Your goal: Retrieve every line from the records in which the word "RunServerInterruptible" occurs.

[Collected data entries]
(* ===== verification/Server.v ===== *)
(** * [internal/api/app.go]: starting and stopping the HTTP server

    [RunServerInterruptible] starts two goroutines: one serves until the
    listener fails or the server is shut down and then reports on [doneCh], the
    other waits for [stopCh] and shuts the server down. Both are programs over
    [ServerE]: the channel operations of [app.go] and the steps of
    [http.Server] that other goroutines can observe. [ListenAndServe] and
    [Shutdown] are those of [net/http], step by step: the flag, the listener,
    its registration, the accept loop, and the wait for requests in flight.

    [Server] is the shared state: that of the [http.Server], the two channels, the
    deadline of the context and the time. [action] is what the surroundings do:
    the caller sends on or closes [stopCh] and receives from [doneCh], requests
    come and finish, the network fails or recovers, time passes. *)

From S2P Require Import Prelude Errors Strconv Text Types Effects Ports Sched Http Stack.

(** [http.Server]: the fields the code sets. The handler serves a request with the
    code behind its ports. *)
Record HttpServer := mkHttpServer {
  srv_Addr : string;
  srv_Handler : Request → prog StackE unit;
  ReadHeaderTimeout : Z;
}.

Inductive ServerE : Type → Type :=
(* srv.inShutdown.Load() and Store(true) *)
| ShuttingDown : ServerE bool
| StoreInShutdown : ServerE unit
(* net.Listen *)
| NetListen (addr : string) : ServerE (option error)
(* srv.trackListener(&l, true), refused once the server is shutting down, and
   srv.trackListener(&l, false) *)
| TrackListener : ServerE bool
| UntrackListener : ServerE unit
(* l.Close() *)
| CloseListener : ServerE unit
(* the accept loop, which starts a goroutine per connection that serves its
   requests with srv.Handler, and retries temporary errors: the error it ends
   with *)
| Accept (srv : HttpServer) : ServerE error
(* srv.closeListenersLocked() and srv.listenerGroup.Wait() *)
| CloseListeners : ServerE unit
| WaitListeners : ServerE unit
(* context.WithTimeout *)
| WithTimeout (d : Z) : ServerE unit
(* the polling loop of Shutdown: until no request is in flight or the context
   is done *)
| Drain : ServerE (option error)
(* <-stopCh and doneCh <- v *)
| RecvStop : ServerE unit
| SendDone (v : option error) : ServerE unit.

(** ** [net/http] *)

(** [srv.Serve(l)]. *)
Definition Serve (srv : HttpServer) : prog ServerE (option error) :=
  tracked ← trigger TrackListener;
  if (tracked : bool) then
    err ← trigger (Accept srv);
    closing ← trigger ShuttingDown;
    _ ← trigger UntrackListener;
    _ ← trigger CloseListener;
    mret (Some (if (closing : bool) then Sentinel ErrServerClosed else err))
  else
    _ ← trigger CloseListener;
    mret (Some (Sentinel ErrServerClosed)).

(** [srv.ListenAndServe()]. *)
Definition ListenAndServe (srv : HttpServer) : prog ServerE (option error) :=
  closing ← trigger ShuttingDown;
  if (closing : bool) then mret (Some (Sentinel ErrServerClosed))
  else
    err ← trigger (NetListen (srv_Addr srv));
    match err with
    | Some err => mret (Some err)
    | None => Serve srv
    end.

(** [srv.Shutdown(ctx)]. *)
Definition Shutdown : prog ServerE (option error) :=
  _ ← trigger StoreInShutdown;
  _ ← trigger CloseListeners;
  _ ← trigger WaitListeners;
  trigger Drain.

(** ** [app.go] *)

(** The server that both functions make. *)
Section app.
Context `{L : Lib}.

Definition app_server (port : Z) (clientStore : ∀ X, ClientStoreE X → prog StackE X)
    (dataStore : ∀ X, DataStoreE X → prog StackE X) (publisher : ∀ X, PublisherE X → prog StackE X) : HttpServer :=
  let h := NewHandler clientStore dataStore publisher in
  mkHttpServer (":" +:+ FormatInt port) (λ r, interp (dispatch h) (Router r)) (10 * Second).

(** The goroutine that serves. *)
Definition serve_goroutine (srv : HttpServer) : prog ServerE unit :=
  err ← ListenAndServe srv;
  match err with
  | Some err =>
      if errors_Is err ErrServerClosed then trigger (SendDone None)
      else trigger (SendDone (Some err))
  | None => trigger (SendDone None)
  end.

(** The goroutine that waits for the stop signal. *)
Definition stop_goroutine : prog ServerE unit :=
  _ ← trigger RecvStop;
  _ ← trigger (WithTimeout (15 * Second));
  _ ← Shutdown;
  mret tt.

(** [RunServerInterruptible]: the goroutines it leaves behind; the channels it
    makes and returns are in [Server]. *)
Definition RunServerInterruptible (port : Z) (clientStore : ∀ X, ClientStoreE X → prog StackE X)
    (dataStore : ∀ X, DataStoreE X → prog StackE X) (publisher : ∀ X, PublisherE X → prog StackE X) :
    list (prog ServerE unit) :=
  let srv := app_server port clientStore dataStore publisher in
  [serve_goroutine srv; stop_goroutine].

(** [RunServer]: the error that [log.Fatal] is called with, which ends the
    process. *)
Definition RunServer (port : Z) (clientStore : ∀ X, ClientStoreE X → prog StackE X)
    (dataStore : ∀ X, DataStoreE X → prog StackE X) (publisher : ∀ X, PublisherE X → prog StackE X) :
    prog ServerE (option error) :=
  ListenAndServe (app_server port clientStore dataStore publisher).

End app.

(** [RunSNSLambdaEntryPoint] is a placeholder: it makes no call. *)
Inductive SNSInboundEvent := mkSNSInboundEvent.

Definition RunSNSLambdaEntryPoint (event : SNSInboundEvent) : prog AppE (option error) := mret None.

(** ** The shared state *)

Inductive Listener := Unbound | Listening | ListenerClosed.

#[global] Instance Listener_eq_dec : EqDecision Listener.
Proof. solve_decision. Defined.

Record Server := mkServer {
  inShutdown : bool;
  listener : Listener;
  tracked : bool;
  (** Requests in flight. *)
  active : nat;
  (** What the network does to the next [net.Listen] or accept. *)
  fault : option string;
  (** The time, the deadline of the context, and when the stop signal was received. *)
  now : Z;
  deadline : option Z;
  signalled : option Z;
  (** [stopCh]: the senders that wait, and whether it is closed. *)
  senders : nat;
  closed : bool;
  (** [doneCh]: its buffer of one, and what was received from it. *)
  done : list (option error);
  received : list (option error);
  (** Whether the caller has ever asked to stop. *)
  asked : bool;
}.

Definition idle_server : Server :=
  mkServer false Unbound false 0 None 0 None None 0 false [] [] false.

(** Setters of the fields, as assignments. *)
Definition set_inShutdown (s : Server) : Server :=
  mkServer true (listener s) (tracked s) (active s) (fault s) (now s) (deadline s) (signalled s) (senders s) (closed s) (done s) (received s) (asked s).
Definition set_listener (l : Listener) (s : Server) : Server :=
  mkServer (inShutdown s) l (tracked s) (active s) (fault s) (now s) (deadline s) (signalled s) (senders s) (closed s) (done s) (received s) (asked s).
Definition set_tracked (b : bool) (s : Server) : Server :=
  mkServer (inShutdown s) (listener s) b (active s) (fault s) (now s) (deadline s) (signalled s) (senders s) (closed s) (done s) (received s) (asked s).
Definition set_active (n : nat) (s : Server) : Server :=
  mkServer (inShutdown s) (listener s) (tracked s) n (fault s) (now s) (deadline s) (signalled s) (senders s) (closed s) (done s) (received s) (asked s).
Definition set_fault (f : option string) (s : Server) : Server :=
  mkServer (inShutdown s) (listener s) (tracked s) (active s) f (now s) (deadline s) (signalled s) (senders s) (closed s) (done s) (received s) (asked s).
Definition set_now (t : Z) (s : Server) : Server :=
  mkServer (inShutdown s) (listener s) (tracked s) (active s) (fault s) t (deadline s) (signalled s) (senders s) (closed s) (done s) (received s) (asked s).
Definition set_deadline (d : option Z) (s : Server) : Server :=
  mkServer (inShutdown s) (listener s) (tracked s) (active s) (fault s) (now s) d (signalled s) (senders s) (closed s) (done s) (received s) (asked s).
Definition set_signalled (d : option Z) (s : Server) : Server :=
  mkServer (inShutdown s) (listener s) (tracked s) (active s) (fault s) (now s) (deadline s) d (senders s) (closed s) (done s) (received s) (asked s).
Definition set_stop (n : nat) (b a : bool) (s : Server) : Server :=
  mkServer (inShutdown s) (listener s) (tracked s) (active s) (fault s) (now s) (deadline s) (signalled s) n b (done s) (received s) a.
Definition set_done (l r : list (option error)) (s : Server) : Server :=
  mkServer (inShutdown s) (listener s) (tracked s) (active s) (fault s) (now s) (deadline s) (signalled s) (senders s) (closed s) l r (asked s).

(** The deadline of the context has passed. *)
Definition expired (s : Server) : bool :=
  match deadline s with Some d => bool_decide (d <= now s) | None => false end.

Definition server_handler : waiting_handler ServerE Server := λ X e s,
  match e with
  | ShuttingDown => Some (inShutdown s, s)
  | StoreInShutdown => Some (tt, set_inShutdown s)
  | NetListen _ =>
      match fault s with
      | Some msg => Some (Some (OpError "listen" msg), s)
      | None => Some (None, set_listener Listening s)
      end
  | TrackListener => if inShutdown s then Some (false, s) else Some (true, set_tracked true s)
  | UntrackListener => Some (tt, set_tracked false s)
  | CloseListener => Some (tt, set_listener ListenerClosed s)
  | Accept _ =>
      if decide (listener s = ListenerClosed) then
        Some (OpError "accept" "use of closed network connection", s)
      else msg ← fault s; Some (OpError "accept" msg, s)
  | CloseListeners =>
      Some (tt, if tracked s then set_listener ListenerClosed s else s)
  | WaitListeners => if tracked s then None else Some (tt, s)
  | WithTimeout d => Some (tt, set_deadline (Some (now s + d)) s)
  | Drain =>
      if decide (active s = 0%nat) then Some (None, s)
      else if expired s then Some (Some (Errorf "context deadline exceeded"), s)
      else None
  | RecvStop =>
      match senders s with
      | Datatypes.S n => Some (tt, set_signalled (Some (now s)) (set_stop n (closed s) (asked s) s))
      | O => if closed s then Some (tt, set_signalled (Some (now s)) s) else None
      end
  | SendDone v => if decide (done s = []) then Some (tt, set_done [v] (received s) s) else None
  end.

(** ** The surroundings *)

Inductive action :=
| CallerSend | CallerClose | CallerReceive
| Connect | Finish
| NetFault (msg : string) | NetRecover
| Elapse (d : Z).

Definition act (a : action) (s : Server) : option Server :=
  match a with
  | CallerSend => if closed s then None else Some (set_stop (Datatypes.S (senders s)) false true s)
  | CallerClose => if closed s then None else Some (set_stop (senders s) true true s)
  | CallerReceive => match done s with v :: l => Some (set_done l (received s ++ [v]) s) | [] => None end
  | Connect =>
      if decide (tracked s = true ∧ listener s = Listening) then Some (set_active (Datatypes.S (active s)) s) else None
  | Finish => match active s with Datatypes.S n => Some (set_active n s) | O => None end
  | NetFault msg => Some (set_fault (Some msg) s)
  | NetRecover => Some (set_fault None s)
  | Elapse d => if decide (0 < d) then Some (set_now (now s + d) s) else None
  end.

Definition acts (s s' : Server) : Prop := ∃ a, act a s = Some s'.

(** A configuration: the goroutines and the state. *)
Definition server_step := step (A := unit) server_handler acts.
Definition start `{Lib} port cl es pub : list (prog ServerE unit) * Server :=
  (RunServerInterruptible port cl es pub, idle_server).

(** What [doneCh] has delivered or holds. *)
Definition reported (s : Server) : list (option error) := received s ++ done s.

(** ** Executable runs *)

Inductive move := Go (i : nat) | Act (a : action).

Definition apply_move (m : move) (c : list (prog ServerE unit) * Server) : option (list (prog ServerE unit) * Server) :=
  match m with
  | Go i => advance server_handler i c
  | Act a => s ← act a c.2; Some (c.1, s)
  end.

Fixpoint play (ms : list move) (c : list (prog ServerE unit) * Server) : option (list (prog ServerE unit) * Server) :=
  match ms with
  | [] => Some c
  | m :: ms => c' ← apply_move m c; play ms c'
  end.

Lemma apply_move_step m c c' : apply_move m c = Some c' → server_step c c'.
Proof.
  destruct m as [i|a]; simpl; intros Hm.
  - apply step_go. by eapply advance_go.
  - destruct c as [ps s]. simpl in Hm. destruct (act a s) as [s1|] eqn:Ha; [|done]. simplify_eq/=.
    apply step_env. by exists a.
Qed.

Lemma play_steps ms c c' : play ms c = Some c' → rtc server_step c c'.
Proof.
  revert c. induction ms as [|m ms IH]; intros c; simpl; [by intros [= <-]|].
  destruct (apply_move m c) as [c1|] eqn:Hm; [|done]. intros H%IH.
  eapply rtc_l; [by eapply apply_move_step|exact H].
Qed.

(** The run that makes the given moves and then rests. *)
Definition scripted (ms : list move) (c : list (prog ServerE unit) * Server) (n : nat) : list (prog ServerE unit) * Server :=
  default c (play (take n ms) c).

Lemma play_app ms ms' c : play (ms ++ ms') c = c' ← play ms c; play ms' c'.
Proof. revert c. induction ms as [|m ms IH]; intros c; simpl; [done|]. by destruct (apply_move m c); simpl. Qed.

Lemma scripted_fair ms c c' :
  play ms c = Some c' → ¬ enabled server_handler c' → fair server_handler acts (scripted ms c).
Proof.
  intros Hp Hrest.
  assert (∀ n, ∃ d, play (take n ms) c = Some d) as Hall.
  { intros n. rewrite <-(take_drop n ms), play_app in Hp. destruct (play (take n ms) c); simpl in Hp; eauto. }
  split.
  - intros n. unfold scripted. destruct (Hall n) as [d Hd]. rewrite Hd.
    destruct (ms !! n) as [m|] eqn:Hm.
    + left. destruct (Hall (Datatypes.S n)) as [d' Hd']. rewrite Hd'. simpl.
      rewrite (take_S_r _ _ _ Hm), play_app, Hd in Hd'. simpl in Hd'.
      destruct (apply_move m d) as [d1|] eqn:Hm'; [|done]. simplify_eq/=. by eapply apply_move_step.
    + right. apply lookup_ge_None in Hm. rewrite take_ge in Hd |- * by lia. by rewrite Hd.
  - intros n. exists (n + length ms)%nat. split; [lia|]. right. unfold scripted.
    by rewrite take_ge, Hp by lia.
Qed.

Answer for this exercise:
    [RunServerInterruptible] starts two goroutines: one serves until the
(** [RunServerInterruptible]: the goroutines it leaves behind; the channels it
Definition RunServerInterruptible (port : Z) (clientStore : ∀ X, ClientStoreE X → prog StackE X)
  (RunServerInterruptible port cl es pub, idle_server).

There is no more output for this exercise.